Initial observations reveal that the specimen removed from the structure is more than 100,000 years old, although the scientists’ professional demeanour is quickly shattered when an alien life-form bursts from the ice and begins to lay waste to all around it.
A remake of the 1982 horror of the same name, The Thing is a very effective thriller, with plenty of twists and turns built on the premise that the alien has the capacity to adopt human form, with Kate Lloyd (Mary Elizabeth Winstead) and her colleagues battling a lethal adversary in a climate of mutual suspicion. The story is essentially Agatha Christie’s Nine Little Indians blended with Ridley Scott’s Alien (1979), and Winstead makes for a very persuasive version of Sigourney Weaver’s Ripley, a resourceful and doughty heroine who keeps her head while all the men around her lose theirs — quite literally, in some cases. This adaptation by director Matthias van Heijningen is perhaps too faithful to the original, but anyone coming fresh to the story can expect expertly executed thrills ‘n’ spills in a tense, doom-laden atmosphere that positively leaks paranoia.
THE second of the week’s offerings to be set in Antarctica, Happy Feet Two (G) sees the return of the dancing penguin, Mumble (voiced by Elijah Wood). Whereas Mumble shocked his penguin colony with his desire to tap-dance, his son Erik (Ava Acres) has a more radical ambition: after seeing the Mighty Sven (Hank Azaria) soar across the icy wastes, Erik wants to fly. Naturally, this marks Erik down as an offbeat individual in a heavily homogenised colony, but when the colony gets trapped in a valley by shifting ice, the charismatic Sven becomes their only hope of survival. Directed by George Miller, Happy Feet Two is something of a retread of the original, as young Erik is faced with very similar obstacles to those his father overcame in Happy Feet. The story introduces a parallel narrative about two krill (Brad Pitt and Matt Damon) who break free from their shoal, only to discover that the world and everything in it is inextricably bound up. The entire film, in fact, is underpinned by a theme exploring the damage being wrought on the planet by global warming, but the tale of Mumble and Erik’s bonding is too fragile a structure to support such an important message. The animation is superb, but an over-reliance on song-and-dance numbers as story filler and an obsession with emphasising the cuteness of the penguins further undermines a tale that lacks the verve of its predecessor.

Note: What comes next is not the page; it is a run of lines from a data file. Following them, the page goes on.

(* ===== verification/Pipe.v ===== *)
(** * Pipes (src/src/pipe.c)

    struct pipe with its circular buffer and 32-bit counters; pipewrite and
    piperead are modelled from one sleep to the next: [pipewrite_from n i] is
    the code from the lock's acquisition with loop index [i] up to a return or
    the next sleep(), and a call is woken by running it again from the index
    it slept at.  wakeup() is recorded; [pstep] gives it its meaning for any
    number of processes that share the pipe. *)

From S2P Require Import Prelude.
From S2P Require Import Buddy.

Module Pipe.

Definition PIPESIZE : Z := 512.
(** sizeof(struct pipe) on AArch64 *)
Definition sizeof_pipe : Z := 592.

Record pipe := MkPipe {
  lock : bool;
  data : list Z;
  nread : Z;      (* number of bytes read *)
  nwrite : Z;     (* number of bytes written *)
  readopen : Z;   (* read fd is still open *)
  writeopen : Z;  (* write fd is still open *)
}.

(** A pipe, the caller's buffer and killed flag, the wakeups issued so far
    and the allocator the pipe came from. *)
Record st := St {
  pp : pipe;
  ubuf : list Z;
  killed : Z;
  wakes : list chan;
  kmm : Buddy.kmem;
}.

Definition set_pp (f : pipe -> pipe) (s : st) : st :=
  St (f (pp s)) (ubuf s) (killed s) (wakes s) (kmm s).
Definition pipe_lock : lens st bool :=
  Lens (fun s => lock (pp s))
       (fun b => set_pp (fun p => MkPipe b (data p) (nread p) (nwrite p) (readopen p) (writeopen p))).
Definition kmm_lens : lens st Buddy.kmem :=
  Lens kmm (fun k s => St (pp s) (ubuf s) (killed s) (wakes s) k).

(** the addresses slept on: &p->nread and &p->nwrite *)
Definition ch_nread : chan := Chan "pipe.nread" 0.
Definition ch_nwrite : chan := Chan "pipe.nwrite" 0.
Definition wakeup (c : chan) : M st unit :=
  modify (fun s => St (pp s) (ubuf s) (killed s) (wakes s ++ [c]) (kmm s)).

(** [p->data[p->nwrite++ % PIPESIZE] = c] *)
Definition push (c : Z) : M st unit := modify (set_pp (fun p =>
  MkPipe (lock p) (put (data p) (nwrite p mod PIPESIZE) c)
         (nread p) (u32 (nwrite p + 1)) (readopen p) (writeopen p))).
(** [addr[i] = p->data[p->nread++ % PIPESIZE]] *)
Definition pop (i : Z) : M st unit :=
  c ← deref (fun s => at_ (data (pp s)) (nread (pp s) mod PIPESIZE));
  deref (fun s => at_ (ubuf s) i) ;;
  modify (fun s => St
    (MkPipe (lock (pp s)) (data (pp s)) (u32 (nread (pp s) + 1)) (nwrite (pp s))
            (readopen (pp s)) (writeopen (pp s)))
    (put (ubuf s) i c) (killed s) (wakes s) (kmm s)).

Definition full (p : pipe) : bool := nwrite p =? u32 (nread p + PIPESIZE).
Definition empty (p : pipe) : bool := nread p =? nwrite p.

(** one iteration of pipewrite's for loop; [None] is the loop's normal end *)
Definition pipewrite_body (n i : Z) : M st (Z + option (run Z)) :=
  if negb (i <? n) then mret (inr None) else
  p ← gets pp;
  if full p then
    if readopen p =? 0 then release pipe_lock ;; mret (inr (Some (Ret (-1))))
    else wakeup ch_nread ;; release pipe_lock ;; mret (inr (Some (Asleep ch_nwrite i)))
  else
    c ← deref (fun s => at_ (ubuf s) i);
    push c ;;
    mret (inl (i + 1)).
Definition pipewrite_from (n i : Z) : M st (run Z) :=
  acquire pipe_lock ;;
  r ← loop (S (Z.to_nat (n - i))) (pipewrite_body n) i;
  match r with
  | Some r => mret r
  | None => wakeup ch_nread ;; release pipe_lock ;; mret (Ret n)
  end.
Definition pipewrite (n : Z) : M st (run Z) := pipewrite_from n 0.
(* ===== verification/Bio.v ===== *)
(** * The block cache and the memory disk (src/src/bio.c, src/src/memide.c)

    [bufs] holds the NBUF buffers and, at index NBUF, the list head; pointers
    between buffers are indices into it.  The disk is the byte array memdisk;
    [hist] records every sector iderw stores, in order, which is what a crash
    can cut short.  sleep() on a buffer is [Block]: the sleeper runs bget again
    from its start, which is what [goto loop] does under the lock. *)

From S2P Require Import Prelude.
From S2P Require Import Bytes.

Module Bio.

Definition NBUF : Z := 10.
Definition BSIZE : Z := 512.
Definition B_BUSY : Z := 1.
Definition B_VALID : Z := 2.
Definition B_DIRTY : Z := 4.

Record buf := Buf {
  flags : Z;
  dev : Z;
  sector : Z;
  prev : Z;
  next : Z;
  data : list Z;
}.

Record st := St {
  lock : bool;                    (* bcache.lock *)
  bufs : list buf;                (* bcache.buf and bcache.head *)
  memdisk : list Z;
  disksize : Z;
  hist : list (Z * list Z);
  wakes : list chan;
}.
Definition bhead : Z := NBUF.

Definition bcache_lock : lens st bool :=
  Lens lock (fun b s => St b (bufs s) (memdisk s) (disksize s) (hist s) (wakes s)).
Definition ch_buf (b : Z) : chan := Chan "buf" b.
Definition wakeup (c : chan) : M st unit :=
  modify (fun s => St (lock s) (bufs s) (memdisk s) (disksize s) (hist s) (wakes s ++ [c])).

(** accesses through a struct buf pointer *)
Definition ld (b : Z) : M st buf := deref (fun s => at_ (bufs s) b).
Definition st_buf (b : Z) (x : buf) : M st unit :=
  ld b ;;
  modify (fun s => St (lock s) (put (bufs s) b x) (memdisk s) (disksize s) (hist s) (wakes s)).
Definition set_flags (b f : Z) : M st unit :=
  x ← ld b; st_buf b (Buf f (dev x) (sector x) (prev x) (next x) (data x)).
Definition set_dev (b d : Z) : M st unit :=
  x ← ld b; st_buf b (Buf (flags x) d (sector x) (prev x) (next x) (data x)).
Definition set_sector (b n : Z) : M st unit :=
  x ← ld b; st_buf b (Buf (flags x) (dev x) n (prev x) (next x) (data x)).
Definition set_prev (b p : Z) : M st unit :=
  x ← ld b; st_buf b (Buf (flags x) (dev x) (sector x) p (next x) (data x)).
Definition set_next (b p : Z) : M st unit :=
  x ← ld b; st_buf b (Buf (flags x) (dev x) (sector x) (prev x) p (data x)).
Definition set_data (b : Z) (d : list Z) : M st unit :=
  x ← ld b; st_buf b (Buf (flags x) (dev x) (sector x) (prev x) (next x) d).
Definition has (f bit : Z) : bool := negb (Z.land f bit =? 0).

Definition binit : M st unit :=
  modify (lset bcache_lock false) ;;
  set_prev bhead bhead ;;
  set_next bhead bhead ;;
  loop 11 (fun b =>
    if b <? NBUF then
      h ← ld bhead;
      set_next b (next h) ;;
      set_prev b bhead ;;
      set_dev b (u32 (-1)) ;;
      h ← ld bhead;
      set_prev (next h) b ;;
      set_next bhead b ;;
      mret (inl (b + 1))
    else mret (inr tt)) 0.

(** the scans of the list, forwards and backwards, up to the head *)
Definition scan_next (p : buf -> bool) (b : Z) : M st (Z + option Z) :=
  if b =? bhead then mret (inr None) else
  x ← ld b; if p x then mret (inr (Some b)) else mret (inl (next x)).
Definition scan_prev (p : buf -> bool) (b : Z) : M st (Z + option Z) :=
  if b =? bhead then mret (inr None) else
  x ← ld b; if p x then mret (inr (Some b)) else mret (inl (prev x)).
Definition is_block (d n : Z) (x : buf) : bool := (dev x =? d) && (sector x =? n).
Definition is_idle (x : buf) : bool :=
  (Z.land (flags x) B_BUSY =? 0) && (Z.land (flags x) B_DIRTY =? 0).
Definition install_one (tail : Z) : M st unit :=
  s ← get;
  lbuf ← bread (dev s) (start s + tail + 1);
  sec ← ld_sector tail;
  dbuf ← bread (dev s) sec;
  copy_block dbuf lbuf ;;
  bwrite dbuf ;;
  brelse lbuf ;;
  brelse dbuf.
Definition install_body (tail : Z) : M st (Z + unit) :=
  n ← gets lh_n;
  if tail <? n then install_one tail ;; mret (inl (tail + 1)) else mret (inr tt).
Definition install_trans : M st unit :=
  n ← gets lh_n;
  loop (S (Z.to_nat n)) install_body 0.

Definition read_head_body (x : list Z) (i : Z) : M st (Z + unit) :=
  n ← gets lh_n;
  if i <? n then
    v ← deref (fun _ => ld32 x (4 + 4 * i));
    st_sector i (s32 v) ;;
    mret (inl (i + 1))
  else mret (inr tt).
Definition read_head : M st unit :=
  s ← get;
  buf ← bread (dev s) (start s);
  x ← bdata buf;
  n ← deref (fun _ => ld32 x 0);
  set_n (s32 n) ;;
  loop (S (Z.to_nat (s32 n))) (read_head_body x) 0 ;;
  brelse buf.

Definition write_head_body (i_x : Z * list Z) : M st (Z * list Z + list Z) :=
  let '(i, x) := i_x in
  n ← gets lh_n;
  if i <? n then
    v ← ld_sector i;
    x' ← deref (fun _ => st32 x (4 + 4 * i) v);
    mret (inl (i + 1, x'))
  else mret (inr x).
Definition write_head : M st unit :=
  s ← get;
  buf ← bread (dev s) (start s);
  x ← bdata buf;
  x ← deref (fun _ => st32 x 0 (lh_n s));
  x ← loop (S (Z.to_nat (lh_n s))) write_head_body (0, x);
  set_bdata buf x ;;
  bwrite buf ;;
  brelse buf.

Definition recover_from_log : M st unit :=
  read_head ;;
  install_trans ;;
  set_n 0 ;;
  write_head.

Definition initlog : M st unit :=
  panic_if (Bio.BSIZE <=? sizeof_logheader) "initlog: too big logheader" ;;
  modify (lset log_lock false) ;;
  sb ← readsb ROOTDEV;
  set_geometry (s32 (sb_size sb - sb_nlog sb)) (s32 (sb_nlog sb)) ROOTDEV ;;
  recover_from_log.

Definition begin_trans : M st unit :=
  acquire log_lock ;;
  b ← gets busy;
  if negb (b =? 0) then sleep_on log_lock ch_log
  else set_busy 1 ;; release log_lock.

Definition commit_trans : M st unit :=
  n ← gets lh_n;
  when (0 <? n) (
    write_head ;;     (* write header to disk: the real commit *)
    install_trans ;;  (* now install writes to home locations *)
    set_n 0 ;;
    write_head) ;;    (* erase the transaction from the log *)
  acquire log_lock ;;
  set_busy 0 ;;
  wakeup ch_log ;;
  release log_lock.

(** the scan for a block already in the log *)
Definition absorb_body (sec i : Z) : M st (Z + Z) :=
  n ← gets lh_n;
  if i <? n then
    v ← ld_sector i;
    if u32 v =? sec then mret (inr i) else mret (inl (i + 1))
  else mret (inr i).
Definition log_write (b : Z) : M st unit :=
  s ← get;
  panic_if ((LOGSIZE <=? lh_n s) || (size s - 1 <=? lh_n s)) "too big a transaction" ;;
  panic_if (busy s =? 0) "write outside of trans" ;;
  x ← zoom bio_lens (Bio.ld b);
  i ← loop (S (Z.to_nat (lh_n s))) (absorb_body (Bio.sector x)) 0;
  st_sector i (s32 (Bio.sector x)) ;;
  lbuf ← bread (Bio.dev x) (start s + i + 1);
  copy_block lbuf b ;;
  bwrite lbuf ;;
  brelse lbuf ;;
  when (i =? lh_n s) (set_n (lh_n s + 1)) ;;
  x ← zoom bio_lens (Bio.ld b);
  zoom bio_lens (Bio.set_flags b (Z.lor (Bio.flags x) Bio.B_DIRTY)).

(** ** Buffer operations seen from the log *)

Definition wb (s : st) (b : Bio.st) : st := lset bio_lens b s.
Definition disk (s : st) : list Z := Bio.memdisk (bio s).
Definition hist (s : st) : list (Z * list Z) := Bio.hist (bio s).
Definition avail (bz : gmap Z Z) (dirty : gset Z) (n : Z) : Prop :=
  n ∈ dirty \/ (base.size (dom bz ∪ dirty) < 10)%nat.

Lemma wb_bio s b : bio (wb s b) = b.
Proof. done. Qed.
Lemma wb_wb s b b' : wb (wb s b) b' = wb s b'.
Proof. done. Qed.

(** the disk after a write of sector [n] *)
Definition wr (D : list Z) (w : Z * list Z) : list Z := blit D (Z.to_nat (w.1 * 512)) w.2.

Section buffers.
  Context (s : st) (bz : gmap Z Z) (dirty : gset Z) (view : Z -> list Z).
  Hypothesis Hc : Bio.cache (bio s) bz dirty view.

Lemma cache_disk : Z.of_nat (length (disk s)) = 512 * Bio.disksize (bio s) /\
    Bio.disksize (bio s) <= 2 ^ 23 /\ bytes_ok (disk s).
  Proof using Hc.
    destruct Hc as (_ & L & nx & pv & ct & _ & _ & _ & H).
    split; [apply (Bio.cb_disk _ _ _ _ _ _ H)|]. split; [apply (Bio.cb_size _ _ _ _ _ _ H)|].
    apply (Bio.cb_bytes _ _ _ _ _ _ H).
  Qed.
Lemma cache_view n : 0 <= n < Bio.disksize (bio s) -> length (view n) = 512%nat /\ bytes_ok (view n).
  Proof using Hc.
    destruct Hc as (_ & L & nx & pv & ct & _ & _ & _ & H). apply (Bio.cb_view _ _ _ _ _ _ H).
  Qed.
Lemma cache_clean n : 0 <= n < Bio.disksize (bio s) -> (n ∉ dirty) -> bz !! n = None ->
    view n = Bio.dsec (disk s) n.
  Proof using Hc.
    destruct Hc as (_ & L & nx & pv & ct & _ & _ & _ & H). apply (Bio.cb_clean _ _ _ _ _ _ H).
  Qed.

Lemma wp_bread n Q :
    bz !! n = None -> 0 <= n < Bio.disksize (bio s) -> avail bz dirty n ->
    (forall b B, Bio.cache B (<[n := b]> bz) dirty view -> Bio.frame B = Bio.frame (bio s) -> Q b (wb s B)) ->
    wp (bread 1 n) Q s.
  Proof using Hc.
    intros Hb Hn Hav HQ. destruct cache_disk as (_ & Hsz & _).
    unfold bread. assert (u32 n = n) as -> by (apply Z.mod_small; lia). wp_step.
    eapply wp_mono; [by apply (Bio.bread_spec _ bz dirty view n)|]. cbn beta.
    intros b B [HB Hf]. by apply HQ.
  Qed.

  Context (n b : Z).
  Hypothesis Hb : bz !! n = Some b.

Lemma wp_buf_ld Q :
    (forall x, Bio.ld b (bio s) = Done x (bio s) -> Bio.dev x = 1 -> Bio.sector x = n -> Bio.data x = view n ->
       0 <= n < Bio.disksize (bio s) -> Q x s) ->
    wp (zoom bio_lens (Bio.ld b)) Q s.
  Proof using Hc Hb.
    intros HQ. destruct (Bio.cache_held _ _ _ _ _ _ Hc Hb) as (x & Hld & _ & Hd & Hs & Hx & _ & _ & Hn & _).
    wp_step. cbn [lget bio_lens]. eapply wp_eq; [exact Hld|].
    assert (lset bio_lens (bio s) s = s) as -> by (by destruct s). by apply HQ.
  Qed.
Lemma wp_bdata Q :
    (0 <= n < Bio.disksize (bio s) -> Q (view n) s) -> wp (bdata b) Q s.
  Proof using Hc Hb.
    intros HQ. destruct (Bio.cache_held _ _ _ _ _ _ Hc Hb) as (x & Hld & _ & _ & _ & Hx & _ & _ & Hn & _).
    unfold bdata. wp_step. cbn [lget bio_lens]. wp_step. eapply wp_eq; [exact Hld|]. wp_step.
    rewrite Hx. assert (lset bio_lens (bio s) s = s) as -> by (by destruct s). by apply HQ.
  Qed.
Lemma wp_set_bdata d Q :
    length d = 512%nat -> bytes_ok d ->
    (forall B, Bio.cache B bz dirty (Bio.vupd view n d) -> Bio.frame B = Bio.frame (bio s) -> Q tt (wb s B)) ->
    wp (set_bdata b d) Q s.
  Proof using Hc Hb.
    intros Hd Hby HQ. unfold set_bdata. wp_step.
    eapply wp_mono; [by apply (Bio.set_data_spec _ bz dirty view n b d)|]. cbn beta.
    intros [] B [HB Hf]. by apply HQ.
  Qed.
Lemma wp_bwrite Q :
    (forall B, Bio.cache B bz (dirty ∖ {[n]}) view -> Bio.wrote (bio s) B n (view n) -> Q tt (wb s B)) ->
    wp (bwrite b) Q s.
  Proof using Hc Hb.
    intros HQ. unfold bwrite. wp_step.
    eapply wp_mono; [by apply (Bio.bwrite_spec _ bz dirty view n b)|]. cbn beta.
    intros [] B [HB Hf]. by apply HQ.
  Qed.
Lemma wp_brelse Q :
    n ∈ dirty \/ view n = Bio.dsec (disk s) n ->
    (forall B, Bio.cache B (delete n bz) dirty view -> Bio.memdisk B = disk s -> Bio.hist B = hist s ->
       Bio.disksize B = Bio.disksize (bio s) -> Q tt (wb s B)) ->
    wp (brelse b) Q s.
  Proof using Hc Hb.
    intros Hcl HQ. unfold brelse. wp_step.
    eapply wp_mono; [by apply (Bio.brelse_spec _ bz dirty view n b)|]. cbn beta.
    intros [] B [HB Hf]. unfold Bio.frame in Hf. injection Hf as _ Hm Hd Hh _. by apply HQ.
  Qed.
End buffers.

Lemma frame_facts B B' : Bio.frame B = Bio.frame B' ->
  Bio.memdisk B = Bio.memdisk B' /\ Bio.hist B = Bio.hist B' /\ Bio.disksize B = Bio.disksize B'.
Proof. unfold Bio.frame. by intros [= _ -> -> -> _]. Qed.
Lemma wrote_facts B B' n d : Bio.wrote B B' n d ->
  Bio.memdisk B' = wr (Bio.memdisk B) (n, d) /\ Bio.hist B' = Bio.hist B ++ [(n, d)] /\
  Bio.disksize B' = Bio.disksize B.
Proof. unfold Bio.wrote, Bio.frame, wr. by intros [= _ -> -> -> _]. Qed.

(** ** The header block *)

Definition is_header (x : list Z) (secs : list Z) : Prop :=
  length x = 512%nat /\ bytes_ok x /\ ld32 x 0 = Some (Z.of_nat (length secs)) /\
  forall i v, secs !! i = Some v -> ld32 x (4 + 4 * Z.of_nat i) = Some v.

Record geom (s : st) : Prop := {
  gm_dev : dev s = 1;
  gm_lock : lock s = false;
  gm_start : 0 < start s;
  gm_size : 1 <= size s;
  gm_end : start s + size s <= Bio.disksize (bio s);
  gm_sectors : length (lh_sector s) = 10%nat;
}.
(** lh holds the list [secs] *)
Record lh_is (s : st) (secs : list Z) : Prop := {
  lh_count : lh_n s = Z.of_nat (length secs);
  lh_len : (length secs <= 10)%nat;
  lh_at : forall i v, secs !! i = Some v -> lh_sector s !! i = Some v;
  lh_range : forall v, v ∈ secs -> 0 <= v < start s;
}.

Lemma geom_wb s B : Bio.disksize B = Bio.disksize (bio s) -> geom s -> geom (wb s B).
Proof. intros Hd [? ? ? ? ? ?]. split; try done. cbn. by rewrite Hd. Qed.
Lemma lh_is_wb s B secs : lh_is s secs -> lh_is (wb s B) secs.
Proof. intros [? ? ? ?]. by split. Qed.

Lemma ld32_st32_other l o o' v : 0 <= o /\ o + 4 <= Z.of_nat (length l) ->
  o' + 4 <= o \/ o + 4 <= o' -> ld32 (blit l (Z.to_nat o) (le 4 v)) o' = ld32 l o'.
Proof. intros Ho Hd. unfold ld32. by apply ldn_stn_other. Qed.

(** write_head's loop fills in the sector numbers *)
Lemma write_head_loop s secs x :
  lh_is s secs -> geom s -> Bio.disksize (bio s) <= 2 ^ 23 ->
  length x = 512%nat -> bytes_ok x -> ld32 x 0 = Some (Z.of_nat (length secs)) ->
  wp (loop (S (Z.to_nat (lh_n s))) write_head_body (0, x))
     (fun x' s' => s' = s /\ is_header x' secs) s.
Proof.
  intros [Hn Hl Hat Hrg] [_ _ _ Hsize Hend _] Hsz Hx Hb H0.
  apply wp_loop with (mu := fun v => (length secs - Z.to_nat v.1)%nat)
    (Inv := fun v s' => s' = s /\ 0 <= v.1 <= Z.of_nat (length secs) /\ length v.2 = 512%nat /\
       bytes_ok v.2 /\ ld32 v.2 0 = Some (Z.of_nat (length secs)) /\
       forall i w, secs !! i = Some w -> Z.of_nat i < v.1 -> ld32 v.2 (4 + 4 * Z.of_nat i) = Some w).
  - cbn. split; [done|]. split; [lia|]. do 3 (split; [done|]). lia.
  - cbn. lia.
  - intros [i y] s' (-> & Hi & Hy & Hyb & Hy0 & Hyi). cbn [fst snd] in *. unfold write_head_body.
    wp_step. wp_step. rewrite Hn. destruct (Z.ltb_spec i (Z.of_nat (length secs))) as [Hlt|Hge].
    + destruct (lookup_lt_is_Some_2 secs (Z.to_nat i) ltac:(lia)) as [w Hw].
      assert (0 <= w < 2 ^ 32) as Hwr.
      { pose proof (Hrg w (list_elem_of_lookup_2 _ _ _ Hw)). lia. }
      wp_step. unfold ld_sector. eapply wp_deref.
      { unfold at_. rewrite (proj2 (Z.leb_le 0 i)) by lia. by apply Hat. }
      wp_step. eapply wp_deref.
      { unfold st32. apply (stn_in 4 y). rewrite Hy. change (Z.of_nat 4) with 4. lia. }
      wp_step. cbn [fst snd].
      assert (0 <= 4 + 4 * i /\ 4 + 4 * i + Z.of_nat 4 <= Z.of_nat (length y)) as Hin
        by (rewrite Hy; change (Z.of_nat 4) with 4; lia).
      split; [|lia]. split; [done|]. split; [lia|].
      split; [by rewrite length_stn|]. split; [by apply blit_bytes; [|apply le_bytes]|].
      split; [rewrite ld32_st32_other by lia; done|].
      intros j v Hj Hlt'. destruct (decide (Z.of_nat j = i)) as [<-|].
      * rewrite Nat2Z.id in Hw. rewrite Hj in Hw. injection Hw as ->.
        unfold ld32. rewrite ldn_stn by done. f_equal. change (2 ^ (8 * Z.of_nat 4)) with (2 ^ 32).
        by apply Z.mod_small.
      * rewrite ld32_st32_other by lia. apply Hyi; [done|lia].
    + wp_step. split; [done|]. split; [done|]. split; [done|]. split; [done|].
      intros j v Hj. apply Hyi; [done|]. apply lookup_lt_Some in Hj. lia.
Qed.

We Have A Pope (PG) is a fascinating behind-the-scenes tale of the Vatican, which is thrown into turmoil when the newly-elected Pope (Michel Piccoli), awed by the responsibility he has inherited, suffers a nervous breakdown. Escaping the Vatican’s claustrophobic environs, the Pope goes out into the streets of Rome. Meanwhile, back in the Vatican, an athiest psychologist (Nanni Moretti) confers with the confined cardinals, as the world holds its breath and waits for the new pope to be declared. Co-written and directed by Moretti, this is a charming tale that blends whimsy, black humour and offbeat philosophical debate to create a heartwarming story of human foibles and failings.
The Big Year (PG) follows three birdwatchers — played by Jack Black, Owen Wilson and Steve Martin — as they bid to break the world record for sighting the greatest number of birds in any one year. Their obsession causes problems in their private lives, and David Frankel’s movie is one long overly extended metaphor about how the men should try training their gaze closer to home. Once that lesson is learned there’s very little by way of conflict to be resolved — reigning ‘birder’ champ Wilson must rank as the most mild-mannered movie villain of all time — and other than the beautiful wilderness settings that backdrop the avian sightings, there’s not a lot else on offer. You won’t need to be bird-brained to enjoy this, but it may help.